> _Input data_:
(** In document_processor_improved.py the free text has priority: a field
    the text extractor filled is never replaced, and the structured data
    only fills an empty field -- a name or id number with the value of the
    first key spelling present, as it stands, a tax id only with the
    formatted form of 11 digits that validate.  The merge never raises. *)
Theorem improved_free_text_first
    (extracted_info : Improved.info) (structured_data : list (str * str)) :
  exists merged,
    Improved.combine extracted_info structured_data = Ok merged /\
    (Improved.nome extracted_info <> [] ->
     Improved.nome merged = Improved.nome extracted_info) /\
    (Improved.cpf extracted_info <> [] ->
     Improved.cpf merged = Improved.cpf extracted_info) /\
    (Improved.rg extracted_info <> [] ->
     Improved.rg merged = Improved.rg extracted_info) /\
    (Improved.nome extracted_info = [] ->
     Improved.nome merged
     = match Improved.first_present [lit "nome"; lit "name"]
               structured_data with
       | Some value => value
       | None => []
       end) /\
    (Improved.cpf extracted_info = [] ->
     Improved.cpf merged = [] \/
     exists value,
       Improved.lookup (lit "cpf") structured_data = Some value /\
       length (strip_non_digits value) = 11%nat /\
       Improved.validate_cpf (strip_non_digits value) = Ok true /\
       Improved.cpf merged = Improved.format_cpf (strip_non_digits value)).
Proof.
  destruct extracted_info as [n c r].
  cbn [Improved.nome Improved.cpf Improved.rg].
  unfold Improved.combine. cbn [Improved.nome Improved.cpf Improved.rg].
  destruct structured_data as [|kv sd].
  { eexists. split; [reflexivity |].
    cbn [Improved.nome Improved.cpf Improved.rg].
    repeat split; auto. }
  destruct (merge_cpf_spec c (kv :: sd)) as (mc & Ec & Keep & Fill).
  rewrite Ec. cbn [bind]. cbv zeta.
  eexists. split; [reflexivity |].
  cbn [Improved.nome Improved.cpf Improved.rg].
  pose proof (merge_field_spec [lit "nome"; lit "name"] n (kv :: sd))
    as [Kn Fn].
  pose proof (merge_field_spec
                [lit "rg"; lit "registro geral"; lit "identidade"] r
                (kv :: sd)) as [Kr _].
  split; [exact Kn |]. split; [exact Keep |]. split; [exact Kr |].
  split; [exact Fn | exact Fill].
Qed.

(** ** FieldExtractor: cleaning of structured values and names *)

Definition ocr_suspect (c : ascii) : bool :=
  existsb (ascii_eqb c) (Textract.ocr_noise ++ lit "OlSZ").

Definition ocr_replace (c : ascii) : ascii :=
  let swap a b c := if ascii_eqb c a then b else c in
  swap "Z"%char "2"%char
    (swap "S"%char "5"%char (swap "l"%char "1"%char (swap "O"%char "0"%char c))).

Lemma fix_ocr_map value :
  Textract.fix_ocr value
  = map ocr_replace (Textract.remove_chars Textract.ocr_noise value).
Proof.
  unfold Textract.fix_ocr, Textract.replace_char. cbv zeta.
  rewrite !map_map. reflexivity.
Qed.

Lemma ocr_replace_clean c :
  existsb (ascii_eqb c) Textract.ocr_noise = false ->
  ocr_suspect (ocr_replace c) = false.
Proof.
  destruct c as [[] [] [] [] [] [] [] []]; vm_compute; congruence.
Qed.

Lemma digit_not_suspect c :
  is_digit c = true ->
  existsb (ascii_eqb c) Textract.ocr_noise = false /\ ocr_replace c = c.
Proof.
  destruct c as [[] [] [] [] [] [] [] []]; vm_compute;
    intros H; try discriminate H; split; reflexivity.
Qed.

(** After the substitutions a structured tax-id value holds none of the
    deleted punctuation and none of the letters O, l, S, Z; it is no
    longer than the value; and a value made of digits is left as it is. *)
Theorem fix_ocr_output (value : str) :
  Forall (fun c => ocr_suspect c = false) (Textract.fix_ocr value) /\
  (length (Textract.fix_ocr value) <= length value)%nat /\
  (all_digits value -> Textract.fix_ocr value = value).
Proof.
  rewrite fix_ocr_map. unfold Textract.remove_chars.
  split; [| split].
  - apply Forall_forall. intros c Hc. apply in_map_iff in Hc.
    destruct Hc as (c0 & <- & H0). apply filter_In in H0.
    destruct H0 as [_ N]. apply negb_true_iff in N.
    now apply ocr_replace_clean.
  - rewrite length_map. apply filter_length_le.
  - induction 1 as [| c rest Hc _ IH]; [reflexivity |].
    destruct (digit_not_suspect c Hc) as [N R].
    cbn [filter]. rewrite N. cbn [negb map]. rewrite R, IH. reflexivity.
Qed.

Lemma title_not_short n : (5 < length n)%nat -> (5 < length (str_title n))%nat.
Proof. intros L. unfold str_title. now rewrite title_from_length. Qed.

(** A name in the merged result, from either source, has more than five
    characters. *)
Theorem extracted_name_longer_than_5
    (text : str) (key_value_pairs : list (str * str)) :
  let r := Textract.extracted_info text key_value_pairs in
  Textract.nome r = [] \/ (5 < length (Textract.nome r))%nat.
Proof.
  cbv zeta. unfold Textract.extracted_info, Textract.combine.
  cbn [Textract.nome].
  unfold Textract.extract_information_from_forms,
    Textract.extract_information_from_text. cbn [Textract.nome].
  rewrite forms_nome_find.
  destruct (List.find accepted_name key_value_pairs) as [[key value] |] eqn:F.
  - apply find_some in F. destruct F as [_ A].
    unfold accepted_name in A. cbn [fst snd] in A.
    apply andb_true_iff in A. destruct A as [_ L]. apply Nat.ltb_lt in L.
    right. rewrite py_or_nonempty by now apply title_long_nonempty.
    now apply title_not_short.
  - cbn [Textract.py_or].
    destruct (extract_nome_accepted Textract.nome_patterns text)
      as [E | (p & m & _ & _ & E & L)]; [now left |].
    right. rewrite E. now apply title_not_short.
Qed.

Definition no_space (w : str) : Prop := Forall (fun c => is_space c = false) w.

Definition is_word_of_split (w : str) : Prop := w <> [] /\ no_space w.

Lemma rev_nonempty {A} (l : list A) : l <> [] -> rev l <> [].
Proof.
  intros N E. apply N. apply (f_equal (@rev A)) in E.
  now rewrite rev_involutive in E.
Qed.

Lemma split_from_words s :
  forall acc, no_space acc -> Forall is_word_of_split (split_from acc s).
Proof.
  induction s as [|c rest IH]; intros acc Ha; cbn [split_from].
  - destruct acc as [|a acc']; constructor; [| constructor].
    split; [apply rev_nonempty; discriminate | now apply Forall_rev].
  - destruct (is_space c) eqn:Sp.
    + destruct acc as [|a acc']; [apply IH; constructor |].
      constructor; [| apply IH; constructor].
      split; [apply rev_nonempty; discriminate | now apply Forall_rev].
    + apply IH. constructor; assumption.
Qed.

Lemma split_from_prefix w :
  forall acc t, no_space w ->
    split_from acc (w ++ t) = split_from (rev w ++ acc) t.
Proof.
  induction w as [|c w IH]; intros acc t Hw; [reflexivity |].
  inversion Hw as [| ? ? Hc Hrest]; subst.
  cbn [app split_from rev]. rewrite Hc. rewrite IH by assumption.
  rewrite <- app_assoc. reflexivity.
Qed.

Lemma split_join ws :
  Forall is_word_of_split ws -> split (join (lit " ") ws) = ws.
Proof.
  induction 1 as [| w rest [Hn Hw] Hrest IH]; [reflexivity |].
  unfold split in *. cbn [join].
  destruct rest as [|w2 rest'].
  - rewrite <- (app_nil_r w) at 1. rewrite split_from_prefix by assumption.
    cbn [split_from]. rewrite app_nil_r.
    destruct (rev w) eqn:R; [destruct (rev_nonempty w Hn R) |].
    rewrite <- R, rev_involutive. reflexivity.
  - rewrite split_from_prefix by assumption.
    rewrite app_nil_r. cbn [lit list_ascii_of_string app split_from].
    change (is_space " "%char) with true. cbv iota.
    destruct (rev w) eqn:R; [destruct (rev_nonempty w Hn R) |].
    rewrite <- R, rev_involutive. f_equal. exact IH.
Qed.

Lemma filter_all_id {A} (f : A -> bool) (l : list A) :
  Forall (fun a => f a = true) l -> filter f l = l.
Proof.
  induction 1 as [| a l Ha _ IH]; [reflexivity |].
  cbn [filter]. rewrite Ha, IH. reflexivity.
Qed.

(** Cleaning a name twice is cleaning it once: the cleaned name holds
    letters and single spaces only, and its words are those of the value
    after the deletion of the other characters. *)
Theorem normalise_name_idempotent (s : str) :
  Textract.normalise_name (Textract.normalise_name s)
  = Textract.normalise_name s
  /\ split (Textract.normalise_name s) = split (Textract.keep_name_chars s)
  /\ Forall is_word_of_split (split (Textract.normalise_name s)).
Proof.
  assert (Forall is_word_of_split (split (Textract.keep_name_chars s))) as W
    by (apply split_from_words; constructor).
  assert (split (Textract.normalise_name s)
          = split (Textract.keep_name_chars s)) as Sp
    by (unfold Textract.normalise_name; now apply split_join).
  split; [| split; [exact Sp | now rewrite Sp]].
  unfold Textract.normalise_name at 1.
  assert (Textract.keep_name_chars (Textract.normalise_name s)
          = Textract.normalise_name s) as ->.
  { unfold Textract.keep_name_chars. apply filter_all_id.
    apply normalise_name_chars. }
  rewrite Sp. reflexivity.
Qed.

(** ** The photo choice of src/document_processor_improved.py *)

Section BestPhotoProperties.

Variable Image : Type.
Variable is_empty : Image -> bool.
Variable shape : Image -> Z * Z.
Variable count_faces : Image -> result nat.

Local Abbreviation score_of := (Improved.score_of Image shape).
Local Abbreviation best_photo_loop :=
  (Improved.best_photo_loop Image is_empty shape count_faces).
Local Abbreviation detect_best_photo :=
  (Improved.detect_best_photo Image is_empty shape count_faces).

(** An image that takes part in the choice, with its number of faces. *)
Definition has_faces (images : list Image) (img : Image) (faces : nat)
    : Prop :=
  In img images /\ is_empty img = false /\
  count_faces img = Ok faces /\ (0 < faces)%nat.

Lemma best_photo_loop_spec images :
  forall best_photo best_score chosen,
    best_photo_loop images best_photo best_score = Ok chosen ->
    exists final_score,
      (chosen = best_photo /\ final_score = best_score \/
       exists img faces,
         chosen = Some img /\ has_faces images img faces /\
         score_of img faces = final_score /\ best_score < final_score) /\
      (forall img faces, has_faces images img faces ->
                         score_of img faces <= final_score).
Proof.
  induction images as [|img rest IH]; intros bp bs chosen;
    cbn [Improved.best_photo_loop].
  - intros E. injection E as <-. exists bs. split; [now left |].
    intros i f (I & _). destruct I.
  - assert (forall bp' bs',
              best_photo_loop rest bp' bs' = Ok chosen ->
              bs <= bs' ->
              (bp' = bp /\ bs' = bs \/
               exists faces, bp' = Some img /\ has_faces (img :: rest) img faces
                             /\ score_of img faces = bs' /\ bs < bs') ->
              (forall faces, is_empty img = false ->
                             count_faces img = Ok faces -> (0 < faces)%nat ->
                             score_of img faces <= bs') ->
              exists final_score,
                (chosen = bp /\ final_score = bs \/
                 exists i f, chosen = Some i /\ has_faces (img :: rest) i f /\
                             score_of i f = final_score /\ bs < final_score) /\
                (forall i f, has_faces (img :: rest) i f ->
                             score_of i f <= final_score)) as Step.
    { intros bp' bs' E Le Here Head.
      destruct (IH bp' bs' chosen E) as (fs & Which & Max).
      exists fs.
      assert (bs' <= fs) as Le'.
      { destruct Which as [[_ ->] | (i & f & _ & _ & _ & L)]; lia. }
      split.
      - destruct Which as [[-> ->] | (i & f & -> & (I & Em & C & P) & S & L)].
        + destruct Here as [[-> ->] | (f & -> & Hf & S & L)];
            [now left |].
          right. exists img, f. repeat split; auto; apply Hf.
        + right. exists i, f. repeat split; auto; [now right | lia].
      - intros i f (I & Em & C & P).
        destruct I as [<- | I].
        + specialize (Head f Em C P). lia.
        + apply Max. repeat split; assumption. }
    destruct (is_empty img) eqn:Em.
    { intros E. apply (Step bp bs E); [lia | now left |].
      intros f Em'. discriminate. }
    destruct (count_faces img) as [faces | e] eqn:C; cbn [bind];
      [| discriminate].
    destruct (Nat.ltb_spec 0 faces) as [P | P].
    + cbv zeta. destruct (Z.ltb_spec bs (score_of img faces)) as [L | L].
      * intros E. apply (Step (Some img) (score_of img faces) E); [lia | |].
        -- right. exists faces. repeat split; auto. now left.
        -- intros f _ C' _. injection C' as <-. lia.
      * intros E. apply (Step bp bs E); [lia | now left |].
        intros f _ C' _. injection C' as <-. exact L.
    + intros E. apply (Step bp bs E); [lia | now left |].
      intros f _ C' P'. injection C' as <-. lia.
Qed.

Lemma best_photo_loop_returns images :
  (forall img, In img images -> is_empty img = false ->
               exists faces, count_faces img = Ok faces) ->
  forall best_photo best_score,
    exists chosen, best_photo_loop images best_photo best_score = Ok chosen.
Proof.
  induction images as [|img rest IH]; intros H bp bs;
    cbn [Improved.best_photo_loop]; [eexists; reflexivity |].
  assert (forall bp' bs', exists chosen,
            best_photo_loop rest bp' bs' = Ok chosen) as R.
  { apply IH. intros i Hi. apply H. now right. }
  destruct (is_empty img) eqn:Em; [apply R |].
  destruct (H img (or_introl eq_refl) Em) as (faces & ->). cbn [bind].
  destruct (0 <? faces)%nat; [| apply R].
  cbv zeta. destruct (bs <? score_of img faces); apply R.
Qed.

> _Your assignment_: Print, from the entries above, the line with "cbv zeta. unfold", the line with "unfold accepted_name in" and all lines between them, exactly and with nothing else.

> _Your solution_:
  cbv zeta. unfold Textract.extracted_info, Textract.combine.
  cbn [Textract.nome].
  unfold Textract.extract_information_from_forms,
    Textract.extract_information_from_text. cbn [Textract.nome].
  rewrite forms_nome_find.
  destruct (List.find accepted_name key_value_pairs) as [[key value] |] eqn:F.
  - apply find_some in F. destruct F as [_ A].
    unfold accepted_name in A. cbn [fst snd] in A.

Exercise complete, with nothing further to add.